Pendant que le Nasdaq tremble sur ses fondations, Marc, lui, multiplie les rendez-vous. Il voit Patrick Le Lay de TF1, Serge Weinberg de PPR, Nicolas Bazire d'Europ@web, qui plaide pour LibertySurf, et Franck Boulben de VivendiNet. Les deux candidats les plus accros sont sans conteste LibertySurf et Vivendi. Chez Vivendi, Jean-Marie Messier est intervenu personnellement pour que l'affaire se fasse : comment Vivendi pourrait-elle se passer d'avoir un site de communautés, le mot à la mode du moment ? Quant à LibertySurf, Pierre Besnainou adore être dans le bal des deals et Bernard Arnault ne déteste pas cette atmosphère de compétition avec son ami Jean-Marie Messier. Les deux hommes sont tous les deux en lice pour récolter le titre d'empereur du Net et ils l'ont fait savoir à coups de millions. Tandis qu'Arnault annonçait la création d'Europ@web qu'il dote de 500 millions d'euros (3,3 milliards de francs), Messier, lui, tapait encore plus fort. Il crée Atviso, son propre incubateur, puis VivendiNet, la structure censée regrouper tous les métiers du Web qu'il dote royalement de 1,5 milliard d'euros (10,6 milliards de francs). Leurs deux fournisseurs d'accès, AOL et LibertySurf, se battent comme des chiffonniers, s'accusent de publicité mensongère, se bombardent de communiqués de presse assassins. Messier et Arnault sont certes amis, mais Internet, c'est leur chose à eux, c'est le jouet qui chatouille délicieusement leur ego. Et rafler I (France) au nez et à la barbe d'Arnault, l'homme sacré titan du Net par Business Week en 1999, ne serait pas pour déplaire à Messier.
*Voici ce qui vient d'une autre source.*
(* ===== verification/Erasure.v ===== *)
(** * Observation changes nothing

    The runs of both state machines over an executor and over its observed version go through
    the same steps with the same results; only the history is added.  What the safety
    theorems say of the observed machines therefore holds of the machines themselves. *)
From S2P Require Import Prelude Go Batch Interfaces Executor StateMachine StepsEthToMvx StepsMvxToEth Machines Monitor.

Section Machine.
Context {X : Type} (E : executorDeps X).
Abbreviation OSt := (execState (X * list event)).

Definition same_step (o : Step OSt) (s : Step (execState X)) : Prop :=
  Identifier o = Identifier s /\ erases (Execute o) (Execute s).

Definition same_machine (om : smState OSt) (m : smState (execState X)) : Prop :=
  option_Forall2 same_step (currentStep om) (currentStep m) /\ inner m = erase (inner om).

(** Related computations of the two machines. *)
Definition sm_sim {A} (oc : M (smState OSt) A) (c : M (smState (execState X)) A) : Prop :=
  forall om m, same_machine om m ->
    fst (c m) = fst (oc om) /\ same_machine (snd (oc om)) (snd (c m)).

Lemma sm_sim_bind {A B} oc c (ok : A -> M _ B) k :
  sm_sim oc c -> (forall a, sm_sim (ok a) (k a)) -> sm_sim (mbind ok oc) (mbind k c).
Proof.
  intros Hc Hk om m Hm. unfold mbind, M_bind. destruct (Hc om m Hm) as [H1 H2].
  destruct (oc om) as [oo om'], (c m) as [o m']; simpl in *. subst o.
  destruct oo as [a|p]; [by apply Hk|done].
Qed.

Lemma sm_sim_ret {A} (a : A) : sm_sim (mret a) (mret a).
Proof. done. Qed.

Lemma sm_sim_inner {A} (oc : M OSt A) c : erases oc c -> sm_sim (on_inner oc) (on_inner c).
Proof.
  intros H om m [Hs Hi]. unfold on_inner, zoom. rewrite Hi, H.
  destruct (oc (inner om)) as [o s]. done.
Qed.

Lemma erases_metric k v : erases (sm_metric (observed E) k v) (sm_metric E k v).
Proof. apply erases_silent. Qed.

Context (ol : list (Step OSt)) (l : list (Step (execState X))).
Hypothesis Hl : Forall2 same_step ol l.

Lemma same_lookup id : option_Forall2 same_step (step_map ol !! id) (step_map l !! id).
Proof.
  revert Hl. clear. intros H. induction H as [|o s ol' l' [Hid He] _ IH]; [constructor|].
  unfold step_map in *. cbn. rewrite Hid. destruct (decide (Identifier s = id)) as [->|Hne].
  - rewrite !lookup_insert_eq. by constructor.
  - rewrite !lookup_insert_ne by done. exact IH.
Qed.

(** What a machine does once its current step is known. *)
Definition step_body {S} (metric : string -> string -> M S unit) (steps : gmap string (Step S)) (st : Step S)
    : M (smState S) (option error) :=
  on_inner (metric MetricCurrentStateMachineStep (Identifier st));;
  nextStepIdentifier ← on_inner (Execute st);
  match getNextStep steps nextStepIdentifier with
  | Ok st' => modify (fun m => mkSm (Some st') (inner m));; mret None
  | Err e => modify (fun m => mkSm None (inner m));; mret (Some e)
  end.

Lemma sm_Execute_body {S} metric (steps : gmap string (Step S)) m :
  sm_Execute metric steps m =
  match currentStep m with Some st => step_body metric steps st m | None => (Panic NilDereference, m) end.
Proof. unfold sm_Execute, executeStep. unfold mbind at 1, M_bind, gets. by destruct (currentStep m). Qed.

Lemma step_body_sim o st : same_step o st ->
  sm_sim (step_body (sm_metric (observed E)) (step_map ol) o) (step_body (sm_metric E) (step_map l) st).
Proof.
  intros [Hid He]. unfold step_body. rewrite Hid.
  apply sm_sim_bind; [apply sm_sim_inner, erases_metric|]. intros _.
  apply sm_sim_bind; [by apply sm_sim_inner|]. intros next om m [Hc Hin].
  unfold getNextStep. destruct (same_lookup next) as [o' s' Hos|]; cbn.
  - split; [done|]. split; [by constructor|done].
  - split; [done|]. split; [constructor|done].
Qed.

Lemma sm_Execute_sim :
  sm_sim (sm_Execute (sm_metric (observed E)) (step_map ol)) (sm_Execute (sm_metric E) (step_map l)).
Proof.
  intros om m Hm. pose proof Hm as [Hs _]. rewrite !sm_Execute_body.
  destruct Hs as [o st Hos|]; [by apply step_body_sim|done].
Qed.

Lemma run_sim n :
  sm_sim (run (sm_metric (observed E)) (step_map ol) n) (run (sm_metric E) (step_map l) n).
Proof.
  induction n as [|n IH]; [apply sm_sim_ret|]. cbn [run].
  apply sm_sim_bind; [apply sm_Execute_sim|]. intros e.
  apply sm_sim_bind; [apply IH|]. intros es. apply sm_sim_ret.
Qed.

End Machine.

Section Steps.
Context {X : Type} (E : executorDeps X).

Ltac step_erases := split; [done|]; cbn [Execute]; unfold_executor; cbn_observed; solve_erases.

Lemma waitConfirmation_erases n : erases (waitConfirmation_loop (observed E) n) (waitConfirmation_loop E n).
Proof.
  induction n as [|n IH]; [apply erases_ret|]. cbn [waitConfirmation_loop]. unfold_executor. cbn_observed.
  solve_erases. exact IH.
Qed.

Lemma waitStatuses_erases n : erases (waitStatuses_loop (observed E) n) (waitStatuses_loop E n).
Proof.
  induction n as [|n IH]; [apply erases_ret|]. cbn [waitStatuses_loop]. unfold_executor. cbn_observed.
  solve_erases; exact IH.
Qed.

Local Opaque waitStatuses_loop waitConfirmation_loop.

Lemma EthToMvx_same : Forall2 same_step (EthToMvx.stepsSlice (observed E)) (EthToMvx.stepsSlice E).
Proof.
  unfold EthToMvx.stepsSlice. repeat constructor; try done; cbn [Execute EthToMvx.getPendingStep
    EthToMvx.proposeTransferStep EthToMvx.signProposedTransferStep EthToMvx.waitForQuorumStep EthToMvx.performActionIDStep].
  - unfold EthToMvx.getPendingStep_Execute. unfold_executor. cbn_observed. solve_erases.
  - unfold EthToMvx.proposeTransferStep_Execute. unfold_executor. cbn_observed. solve_erases.
  - unfold EthToMvx.signProposedTransferStep_Execute. unfold_executor. cbn_observed. solve_erases.
  - unfold EthToMvx.waitForQuorumStep_Execute. unfold_executor. cbn_observed. solve_erases.
  - unfold EthToMvx.performActionIDStep_Execute. unfold_executor. cbn_observed. solve_erases.
Qed.

Lemma MvxToEth_same : Forall2 same_step (MvxToEth.stepsSlice (observed E)) (MvxToEth.stepsSlice E).
Proof.
  unfold MvxToEth.stepsSlice. repeat constructor; try done; cbn [Execute MvxToEth.getPendingStep
    MvxToEth.signProposedTransferStep MvxToEth.waitForQuorumOnTransferStep MvxToEth.performTransferStep
    MvxToEth.waitTransferConfirmationStep MvxToEth.resolveSetStatusStep MvxToEth.proposeSetStatusStep
    MvxToEth.signProposedSetStatusStep MvxToEth.waitForQuorumOnSetStatusStep MvxToEth.performSetStatusStep].
  - unfold MvxToEth.getPendingStep_Execute, MvxToEth.resetCountersOnMultiversX. unfold_executor. cbn_observed. solve_erases.
  - unfold MvxToEth.signProposedTransferStep_Execute. unfold_executor. cbn_observed. solve_erases.
  - unfold MvxToEth.waitForQuorumOnTransferStep_Execute. unfold_executor. cbn_observed. solve_erases.
  - unfold MvxToEth.performTransferStep_Execute. unfold_executor. cbn_observed. solve_erases.
  - apply erases_bind; [apply waitConfirmation_erases|]. intros _. apply erases_ret.
  - unfold MvxToEth.resolveSetStatusStep_Execute, WaitAndReturnFinalBatchStatuses. unfold_executor. cbn_observed.
    solve_erases. apply waitStatuses_erases.
  - unfold MvxToEth.proposeSetStatusStep_Execute. unfold_executor. cbn_observed. solve_erases.
  - unfold MvxToEth.signProposedSetStatusStep_Execute. unfold_executor. cbn_observed. solve_erases.
  - unfold MvxToEth.waitForQuorumOnSetStatusStep_Execute. unfold_executor. cbn_observed. solve_erases.
  - unfold MvxToEth.performSetStatusStep_Execute. unfold_executor. cbn_observed. solve_erases.
Qed.

End Steps.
Sur cette toile de fond, Marc et Thierry virevoltent en artistes. LibertySurf leur a fait une première offre, mais Marc s'emploie à faire patienter Nicolas Bazire et Pierre Besnainou. En contact avec Vivendi, Thierry, allongé avec son portable sur une plage balinaise, négocie comme un marchand de tapis. Le 20 avril, au bout de trois semaines de folie surréaliste - tout se passe au téléphone -, I (France) signe une lettre d'intention avec Vivendi : elle est rachetée pour le prix de 150 millions d'euros, soit 1 milliard de francs, 10 fois plus que l'offre de Spray en décembre ! Le cercle du désir a parfaitement fonctionné. La valorisation a été calquée sur celle de Multimania au plus haut. Le 31 mai, Marc et Thierry débouchent le champagne. Ils ont reçu leur chèque. Un chèque avec plein de zéros. Le tandem a eu le flair de réclamer le tiers du montant du deal en cash et le reste en actions Vivendi. Chacun reçoit donc 23 millions d'euros. Presque 150 millions de francs par tête, en vrai argent. Ils sont multimillionnaires. Le marché a continué à plonger depuis la semaine noire de l'e-krach d'avril. Multimania a déjà dégringolé en Bourse et depuis son cours le plus haut, sa capitalisation boursière a fondu. LibertySurf n'a pas été épargné. Marc et Thierry se rendent compte qu'ils viennent de passer sur le fil du rasoir. Ils ont réussi à rouler dans la farine Bernard Arnault et Jean-Marie Messier, les deux piliers de l'establishment. I (France) est le plus beau deal de la nouvelle économie. Et tout cela en plein krach.